Les deux jeunes gens n’ont que deux ans de différence, mais sur la photo qui les représente, ils ne respirent pas le bonheur et semblent plus âgés. Aucun des deux n’est encore majeur. On imagine aisément que ce mariage leur a été imposé et que ce n’est pas un mariage d’amour.

 Marguerite est assise, Balthasar debout derrière elle, une main appuyée sur son épaule, un peu comme un signe de domination, ou alors tout simplement une posture due au temps de pose très long pour la photographie ! La photo est petite, format carte de visite, marque d’une époque dans l’histoire de la photographie et qui permet une datation facile.

C’est donc dans une Alsace devenue allemande que naît leur premier enfant, en 1884, porteur du même prénom que son père et que son grand-père, pour ne pas faillir à la tradition.

En 1885, le couple et leur bébé de deux mois vit avec une grand-tante maternelle. À une époque où les maisons de retraite et les EPHAD n’existent pas, il était coutume de prendre en charge les personnes de la famille âgées ou seules. Cette femme qui a 82 ans déjà mourra deux ans plus tard, c’est sans doute ce qui permet à Balthasar et Marguerite de quitter le village natal et s’installer à Strasbourg. Et puis, Balthasar a décroché un travail d’employé à l’octroi. L’octroi est une contribution indirecte perçue par les villes lors de l’entrée des marchandises.

La famille habite rue des Bains à Strasbourg et c’est là que naîtra leur fille Caroline en 1887. Mais bientôt, tout le monde retourne au village. Perte de travail ou démission ? Peut-être que la famille ne s’est pas faite à la vie urbaine. Une photo où les enfants ont environ 7 et 3 ans prise à Wissembourg atteste que vers 1890 déjà, la famille est de retour au village.

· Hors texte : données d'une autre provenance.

(** What a listener captures: at least one operation, each of the three, none twice, and a filter that
    only an update may carry on no other. *)
Definition sound_operations (os : Operations) : Prop :=
  os <> [] /\ NoDup (map Kind os) /\
  Forall (λ o, Kind o ∈ declared_operations /\ (Kind o <> updateOperation -> Columns o = [] /\ IsDistinct o = false)) os.

Lemma resolved_operations_sound (o : rawOperations) :
  operations_handed o -> value o <> [] -> NoDup (map (λ o, value (op_Name o)) (value o)) ->
  Forall shaped_operation (value o) -> sound_operations (resolveOperations o false).
Proof.
  intros Hh Hne Hnd Hs. unfold resolveOperations, operations_handed in *.
  assert (map Kind (map (resolve_operation false) (value o)) = map (λ o, value (op_Name o)) (value o)) as Hk.
  { rewrite map_map. apply map_ext_in. intros n Hin%list_elem_of_In. rewrite Forall_forall in Hh. cbn. unfold merged. by rewrite Hh. }
  split_and!.
  - intros Hnil. apply (f_equal length) in Hnil. rewrite merge_sort_Permutation, length_map in Hnil. by destruct (value o).
  - by rewrite merge_sort_Permutation, Hk.
  - rewrite merge_sort_Permutation, Forall_map. rewrite Forall_forall in Hh, Hs. apply Forall_forall. intros n Hin.
    destruct (Hs n Hin) as [Hd Hu]. specialize (Hh n Hin). cbn [resolve_operation Kind Columns IsDistinct].
    assert (merged (op_Name n) [] = value (op_Name n)) as -> by (unfold merged; by rewrite Hh).
    split; [done|]. intros Hne'. destruct (Hu Hne') as [H1 H2]. unfold mergedStrings, merged. by rewrite H1, H2.
Qed.

Lemma inherited_distinct raw : operationDistinct (listener_defaults raw) = false.
Proof. reflexivity. Qed.
Lemma parse_answered data filename env :
  exists cfg warnings errs, parse data filename env = Some (cfg, warnings, errs) /\ (is_Some cfg <-> errs = []).
Proof.
  unfold Parse. destruct (runPipeline_answered (newSource filename data) env) as ([[cfg warnings] errs] & -> & Ha).
  cbn. eexists _, _, _. split; [done|]. rewrite normalized_nil. exact Ha.
Qed.

Context `{!Letters IsLetter} `{!YamlLaws described}.

Lemma findings_sound src root originals cfg warnings errs :
  (exists m es, root = MappingNode m es) -> findings src root originals = Some (Some cfg, warnings, errs) ->
  errs = [] /\ sound IsLetter url_parse cfg /\ Forall (λ l, sound_operations (Operations_ (Trigger l))) (Listeners cfg).
Proof.
  intros (m & es & ->). unfold findings_of, checkShape, checkMapping. cbn [schemaLevels].
  set (p := check _ _ _ _ _ _ _). destruct (undecodable p) eqn:Eu; cbn [negb]; [done|].
  unfold decodeDocument. rewrite mapping_fills. change (default [] (Some es)) with es. set (raw := fill_config ParseDuration es).
  destruct (validate src IsLetter url_parse quote (shape_diags p) raw) as [semantics|] eqn:Ev; [|done]. cbn [mbind option_bind].
  destruct (validateEffective src raw (resolveConfig raw)) as [effective|] eqn:Ee; [|done]. cbn [mbind option_bind].
  case_bool_decide as Hnil; [|done]. intros [= <- _ <-]. split; [exact Hnil|].
  apply app_eq_nil in Hnil as [Hp Hnil]. apply app_eq_nil in Hnil as [Hc Hnil]. apply app_eq_nil in Hnil as [-> ->].
  rewrite Hp in Ev. unfold validate in Ev. apply mapM_nil in Ev. unfold validateEffective in Ee. apply mapM_nil in Ee.
  destruct (fill_config_handed ParseDuration es) as [Hh Hl].
  pose proof (config_clean src raw Hh Hl Hc) as Hclean. split; [by apply (config_sound src IsLetter url_parse quote)|].
  apply checkMapping_clean in Hp as (m' & es' & [= <- <-] & Hroot).
  pose proof (listeners_shaped ParseDuration src described quote to_lower token_value es Hroot) as Hshaped.
  rewrite listeners_resolved, Forall_map. pose proof (clean_operations_read src raw Hc) as Hops.
  unfold raw in *. rewrite Forall_forall in Hshaped, Hl, Hops. apply Forall_forall. intros l Hin.
  destruct (Hshaped l Hin) as (es' & -> & Hlevel).
  destruct (listener_operations_shaped ParseDuration src described quote to_lower token_value es' Hlevel (Hops _ Hin)) as (Hne & Hnd & Hall).
  cbn [resolveListener Trigger Operations_]. rewrite inherited_distinct.
  apply resolved_operations_sound; [apply (handed_operations _ (Hl _ Hin))|done..].
Qed.

Lemma parse_sound data filename env cfg warnings errs :
  parse data filename env = Some (Some cfg, warnings, errs) ->
  sound IsLetter url_parse cfg /\ Forall (λ l, sound_operations (Operations_ (Trigger l))) (Listeners cfg).
Proof.
  unfold Parse, runPipeline. pose proof (parseDocument_cases (newSource filename data)) as Hd.
  destruct (parseDocument YAMLName ParseBytes _) as [root|]; [|done]. destruct Hd as (m & es & ->).
  destruct (bool_decide (in_diags _ = [])); cbn [negb]; [|done].
  destruct (normalize _ _ _ _ _) as [reduced diags] eqn:En. destruct (bool_decide (diags = [])); cbn [negb]; [|done].
  destruct (findings _ reduced _) as [[[cfg' w] e]|] eqn:Ef; [|done]. cbn. intros [= -> <- <-].
  assert (exists m' es', reduced = MappingNode m' es') as Hm.
  { destruct (interpolate_mapping (newSource filename data) env m es) as (es' & Ht). rewrite Ht in En. by eapply normalize_mapping. }
  by destruct (findings_sound _ _ _ _ _ _ Hm Ef) as (_ & Hs).
Qed.

(** C3. Loading is total, refuses for a reason and vouches for what it accepts. Whatever bytes the file holds
    and whatever the parser makes of them, no stage panics, and there is a configuration exactly when there
    is no error. A configuration that loads keeps every promise the other components rely on: its schema
    and instance, its worker and retention settings and each listener's table, operations, filters,
    payload, headers, secrets, retry and timeouts satisfy the rules of their keys and the comparisons
    between them, whether written, inherited or built in -- save that the value of a required scalar key
    may be empty. *)
Theorem loading_is_sound data filename env :
  exists cfg warnings errs,
    Parse described YAMLName IsMergeKey canBeAKey token_value quote to_lower IsLetter url_parse ParseDuration ParseBytes
      any_order data filename env = Some (cfg, warnings, errs) /\
    (is_Some cfg <-> errs = []) /\
    forall c, cfg = Some c ->
      sound IsLetter url_parse c /\ Forall (λ l, sound_operations (Operations_ (Trigger l))) (Listeners c).
Proof.
  destruct (parse_answered data filename env) as (cfg & warnings & errs & Hp & Hiff).
  exists cfg, warnings, errs. split; [done|]. split; [done|]. intros c ->. by eapply parse_sound.
Qed.
End accepted.

(** ** Documents *)

Definition here (line : Z) : mark := {| node_id := Z.to_nat line; at_line := line; at_col := 1; locator := bs "$" |}.
Definition str (line : Z) (s : string) : node := StringNode (here line) (bs s).
Definition int_ (line : Z) (s : string) : node := ValueNode (here line) (bs "Integer") (bs s).
Definition null (line : Z) : node := NullNode (here line).
Definition map_ (line : Z) (entries : list (string * node)) : node :=
  MappingNode (here line) (map (λ '(k, v), (str line k, v)) entries).
Definition list_ (line : Z) (values : list node) : node := SequenceNode (here line) (length values) values.

(** A library that reads text and integers, and gives a field what its key names. *)
#[export] Instance plain_yaml : Yaml := {
  text_of n := match n with StringNode _ v | ValueNode _ _ v => Some v | _ => None end;
  struct_entries n := match n with MappingNode _ es => Some es | _ => None end;
  field_of es name := match entryValueNamed (Some es) name with
                      | Some v => if null_beneath v then None else Some v
                      | None => None end
}.

#[export] Instance plain_yaml_laws : YamlLaws plain_described.
Proof.
  split; cbn [struct_entries field_of plain_yaml]; [done| |].
  - intros es name v _. destruct (entryValueNamed _ _); [|done]. destruct (null_beneath _); [done|]. by intros [= ->].
  - intros es name v _ Hv Hn. by rewrite Hv, Hn.
Qed.

Definition in_some_order (best : gmap complaint Error) : list Error := (map_to_list best).*2.
#[export] Instance in_some_order_enumerates : Enumerates in_some_order.
Proof. intros best. reflexivity. Qed.
Record valid_request (r : Request) : Prop := {
  usable_service : usable (ServiceSchema r);
  usable_listener : usable (Name (Request_Listener r));
  usable_schema : usable (Target_Schema (Request_Target r));
  usable_table : usable (Target_Table (Request_Target r));
  usable_keys : Forall usable (PrimaryKeyColumns (Request_Target r));
  known_mode : Mode (Payload_ (Trigger (Request_Listener r))) ∈ payloadModes;
  known_operations : Forall (λ o, Kind o ∈ known_kinds /\ Forall usable (Columns o))
                       (Operations_ (Trigger (Request_Listener r)));
  usable_payload : Forall usable (Payload_Columns (Payload_ (Trigger (Request_Listener r))) ++
                                  Exclude (Payload_ (Trigger (Request_Listener r))));
  keyed : Mode (Payload_ (Trigger (Request_Listener r))) = bs "keys_only" ->
          PrimaryKeyColumns (Request_Target r) <> []
}.

(** Every name a request holds, under the field a refusal would blame. *)
Definition named_fields (r : Request) : list (gostring * gostring) :=
  [(bs "service schema", ServiceSchema r); (bs "listener", Name (Request_Listener r));
   (bs "target schema", Target_Schema (Request_Target r));
   (bs "target table", Target_Table (Request_Target r))] ++
  map (pair (bs "primary key column")) (PrimaryKeyColumns (Request_Target r)) ++
  map (pair (bs "update column")) (Operations_ (Trigger (Request_Listener r)) ≫= Columns) ++
  map (pair (bs "payload column")) (Payload_Columns (Payload_ (Trigger (Request_Listener r))) ++
                                    Exclude (Payload_ (Trigger (Request_Listener r)))).

(** A refusal names something that is wrong with the request. *)
Definition at_fault (r : Request) (e : generation_error) : Prop :=
  match e with
  | unusableIdentifier field value reason =>
      (field, value) ∈ named_fields r /\ WhyUnusable value = reason /\ reason <> IdentifierOK
  | missingPrimaryKey listener =>
      listener = Name (Request_Listener r) /\
      Mode (Payload_ (Trigger (Request_Listener r))) = bs "keys_only" /\
      PrimaryKeyColumns (Request_Target r) = []
  | unknownOperation kind =>
      kind ∈ map Kind (Operations_ (Trigger (Request_Listener r))) /\ kind ∉ known_kinds
  | unknownPayloadMode mode =>
      mode = Mode (Payload_ (Trigger (Request_Listener r))) /\ mode ∉ payloadModes
  end.

(** ** Validation *)

Lemma each_Ok {A} (f : A -> check) l : each f l = Ok tt <-> Forall (λ x, f x = Ok tt) l.
Proof.
  induction l as [|x l IH]; simpl; [done|]. rewrite Forall_cons. destruct (f x) as [[]|]; simpl; naive_solver.
Qed.

Lemma each_Err {A} (f : A -> check) l e : each f l = Err e -> exists x, x ∈ l /\ f x = Err e.
Proof.
  induction l as [|x l IH]; simpl; [done|]. intros [H|([] & _ & H)]%rbind_Err; [set_solver|].
  apply IH in H. set_solver.
Qed.

Lemma identifierRefusal_Ok field value : identifierRefusal field value = Ok tt <-> usable value.
Proof. unfold identifierRefusal, usable. destruct (WhyUnusable value); naive_solver. Qed.

Lemma identifierRefusal_Err field value e :
  identifierRefusal field value = Err e ->
  e = unusableIdentifier field value (WhyUnusable value) /\ WhyUnusable value <> IdentifierOK.
Proof. unfold identifierRefusal. destruct (WhyUnusable value); naive_solver. Qed.

Lemma operationAbbreviationFor_Ok kind :
  is_ok (operationAbbreviationFor kind) = true <-> kind ∈ known_kinds.
Proof.
  unfold operationAbbreviationFor, known_kinds. destruct (list_find _ _) as [[i [k a]]|] eqn:H; cbn [is_ok].
  - apply list_find_Some in H as (Hl & Hk & _). split; [|done]. intros _. apply list_elem_of_lookup_2 in Hl.
    apply (list_elem_of_fmap_2' fst _ _ _ Hl). by symmetry.
  - apply list_find_None in H. rewrite Forall_forall in H. split; [done|].
    intros ([k a] & -> & Hin)%(list_elem_of_fmap_1 fst). by destruct (H _ Hin).
Qed.

Lemma operationAbbreviationFor_Err kind e :
  operationAbbreviationFor kind = Err e -> e = unknownOperation kind /\ kind ∉ known_kinds.
Proof.
  intros H. split; [|rewrite <- operationAbbreviationFor_Ok, H; done].
  unfold operationAbbreviationFor in H. by destruct (list_find _ _) as [[]|]; naive_solver.
Qed.

Lemma operationAbbreviationFor_known kind :
  kind ∈ known_kinds -> exists a, operationAbbreviationFor kind = Ok a.
Proof. rewrite <- operationAbbreviationFor_Ok. destruct (operationAbbreviationFor kind); naive_solver. Qed.

Lemma payloadModeKnown_Ok mode : payloadModeKnown mode = Ok tt <-> mode ∈ payloadModes.
Proof. unfold payloadModeKnown. case_bool_decide; naive_solver. Qed.

Lemma rbind_tt {E B} (m : result E unit) (k : result E B) b :
  (let! _ := m in k)%res = Ok b <-> m = Ok tt /\ k = Ok b.
Proof. destruct m as [[]|]; naive_solver. Qed.

Lemma operation_check o :
  (let! _ := operationAbbreviationFor (Kind o) in each (identifierRefusal (bs "update column")) (Columns o))%res
  = Ok tt <-> Kind o ∈ known_kinds /\ Forall usable (Columns o).
Proof.
  rewrite <- operationAbbreviationFor_Ok. destruct (operationAbbreviationFor (Kind o)); simpl; [|naive_solver].
  rewrite each_Ok. setoid_rewrite identifierRefusal_Ok. naive_solver.
Qed.

Lemma validateRequestIdentifiers_Ok r :
  validateRequestIdentifiers r = Ok tt <->
  usable (ServiceSchema r) /\ usable (Name (Request_Listener r)) /\
  usable (Target_Schema (Request_Target r)) /\ usable (Target_Table (Request_Target r)) /\
  Forall usable (PrimaryKeyColumns (Request_Target r)).
Proof.
  unfold validateRequestIdentifiers, validateTargetIdentifiers. rewrite !rbind_tt, !each_Ok.
  rewrite !Forall_cons, !Forall_nil. setoid_rewrite identifierRefusal_Ok. simpl. naive_solver.
Qed.

Lemma validateGenerationInput_Ok r : validateGenerationInput r = Ok tt <-> valid_request r.
Proof.
  unfold validateGenerationInput.
  rewrite !rbind_tt, validateRequestIdentifiers_Ok, payloadModeKnown_Ok, !each_Ok.
  setoid_rewrite identifierRefusal_Ok. setoid_rewrite operation_check.
  set (k := PrimaryKeyColumns _). set (m := Mode _).
  assert ((if bool_decide (m = bs "keys_only") && (length k =? 0)%nat
           then Err (missingPrimaryKey (Name (Request_Listener r))) else Ok tt) = Ok tt <->
          (m = bs "keys_only" -> k <> [])) as ->.
  { case_bool_decide; destruct k; simpl; naive_solver. }
  split; [by intros (? & ? & ? & ? & ?); constructor; naive_solver|].
  intros []. naive_solver.
Qed.

Lemma validateGenerationInput_Err r e : validateGenerationInput r = Err e -> at_fault r e.
Proof.
  assert (Hid : forall f v, (f, v) ∈ named_fields r -> identifierRefusal f v = Err e -> at_fault r e).
  { intros f v Hf [-> Hn]%identifierRefusal_Err. done. }
  unfold validateGenerationInput, validateRequestIdentifiers, validateTargetIdentifiers.
  intros [H|(_ & _ & [H|(_ & _ & [H|(_ & _ & [H|(_ & _ & H)]%rbind_Err)]%rbind_Err)]%rbind_Err)]%rbind_Err.
  - apply rbind_Err in H as [H|(_ & _ & [H|(_ & _ & H)]%rbind_Err)];
      apply each_Err in H as (x & Hx & H); (eapply Hid; [|exact H]); unfold named_fields;
      [set_solver..|]. apply elem_of_app. right. apply elem_of_app. left.
    apply list_elem_of_fmap. eauto.
  - unfold payloadModeKnown in H. case_bool_decide; [done|]. by injection H as <-.
  - apply each_Err in H as (o & Ho & [H|(_ & _ & H)]%rbind_Err).
    + apply operationAbbreviationFor_Err in H as [-> Hk]. split; [|done]. apply list_elem_of_fmap. eauto.
    + apply each_Err in H as (c & Hc & H). eapply Hid; [|exact H]. unfold named_fields.
      do 2 (apply elem_of_app; right). apply elem_of_app. left. apply list_elem_of_fmap.
      eexists. split; [done|]. apply list_elem_of_bind. eauto.
  - apply each_Err in H as (c & Hc & H). eapply Hid; [|exact H]. unfold named_fields.
    do 3 (apply elem_of_app; right). apply list_elem_of_fmap. eauto.
  - case_match eqn:E; [|done]. injection H as <-. bool_to_prop. simpl. split_and!; [done..|].
    by apply nil_length_inv.
Qed.

(** ** Rendered text as pieces

    What the builders write, piece by piece: text of the template, a quoted name, a quoted pair or
    a literal. *)

Inductive piece :=
  | Fixed (text : gostring)
  | Quoted_name (name : gostring)
  | Quoted_pair (schema name : gostring)
  | Value (value : gostring).

Fixpoint comma_joined (parts : list (list piece)) : list piece :=
  match parts with
  | [] => []
  | [p] => p
  | p :: rest => p ++ Fixed (bs ", ") :: comma_joined rest
  end.

Definition row_text (old : bool) : gostring := if old then bs "OLD" else bs "NEW".

Definition object_pieces (columns : list gostring) (old : bool) : list piece :=
  Fixed (bs "jsonb_build_object(") ::
  comma_joined (columns ≫= λ c, [[Value c]; [Fixed (row_text old ++ bs "."); Quoted_name c]]) ++ [Fixed (bs ")")].

Definition row_pieces (payload : Payload) (target : Target) (old : bool) : list piece :=
  if bool_decide (Mode payload = bs "full") then
    Fixed (bs "to_jsonb(" ++ row_text old ++ bs ")") ::
    (Exclude payload ≫= λ c, [Fixed (bs " - "); Value c])
  else object_pieces (if bool_decide (Mode payload = bs "columns") then Payload_Columns payload
                      else PrimaryKeyColumns target) old.

Definition new_pieces (request : Request) (operation : Operation) : list piece :=
  if bool_decide (Kind operation = bs "delete") then [Fixed (bs "NULL::jsonb")]
  else row_pieces (Payload_ (Trigger (Request_Listener request))) (Request_Target request) false.

(** The old row: what a delete ships, what an update ships when asked to, nothing for an insert. *)
Definition old_pieces (request : Request) (operation : Operation) : list piece :=
  if bool_decide (Kind operation = bs "delete") ||
     (bool_decide (Kind operation = bs "update") &&
      IncludeOld (Payload_ (Trigger (Request_Listener request))))
  then row_pieces (Payload_ (Trigger (Request_Listener request))) (Request_Target request) true
  else [Fixed (bs "NULL::jsonb")].

Section Pieces.
Variable Sanitize : list gostring -> gostring.

Definition render_piece (p : piece) : gostring :=
  match p with
  | Fixed text => text
  | Quoted_name name => sanitized Sanitize [name]
  | Quoted_pair schema name => sanitized Sanitize [schema; name]
  | Value value => quoteLiteral value
  end.

Definition render (ps : list piece) : gostring := ps ≫= render_piece.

À une époque où l’on pouvait encore exercer des métiers très différents sans beaucoup de formation, Balthasar, après avoir été cultivateur, puis employé à l’octroi devient aubergiste. Le couple construit une maison en brique. Maison mais également auberge appelée « Zum Kaiser » par Balthasar.

La photo est un évènement, tout le monde a voulu en profiter ! Les messieurs devant la porte, les femmes et les enfants aux fenêtres. La photo peut dater d’après 1895. On remarquera que le supposé nom de l’auberge est barré. 

Sur le fronton au-dessus du porche d’entrée, une plaque en grès rose commémore la date de construction.

« Erbaut 1891 durch Balthasar Kuntz und Margaretha Kuntz » (Construit en 1891 par Balthasar Kuntz et Marguerite Kuntz

Malheureusement, la profession d’aubergiste lui sera fatale car d’après la mémoire familiale, une rixe a lieu dans son établissement, Balthasar prend un bock sur la tête et en meurt le 30 décembre 1895. Il n’a que 33 ans et laisse deux enfants de 11 et 8 ans et une jeune veuve de 31 ans.

Marguerite quant à elle vivra jusqu’à 71 ans après avoir vécu la 1ère Guerre Mondiale et le retour de l’Alsace à la France.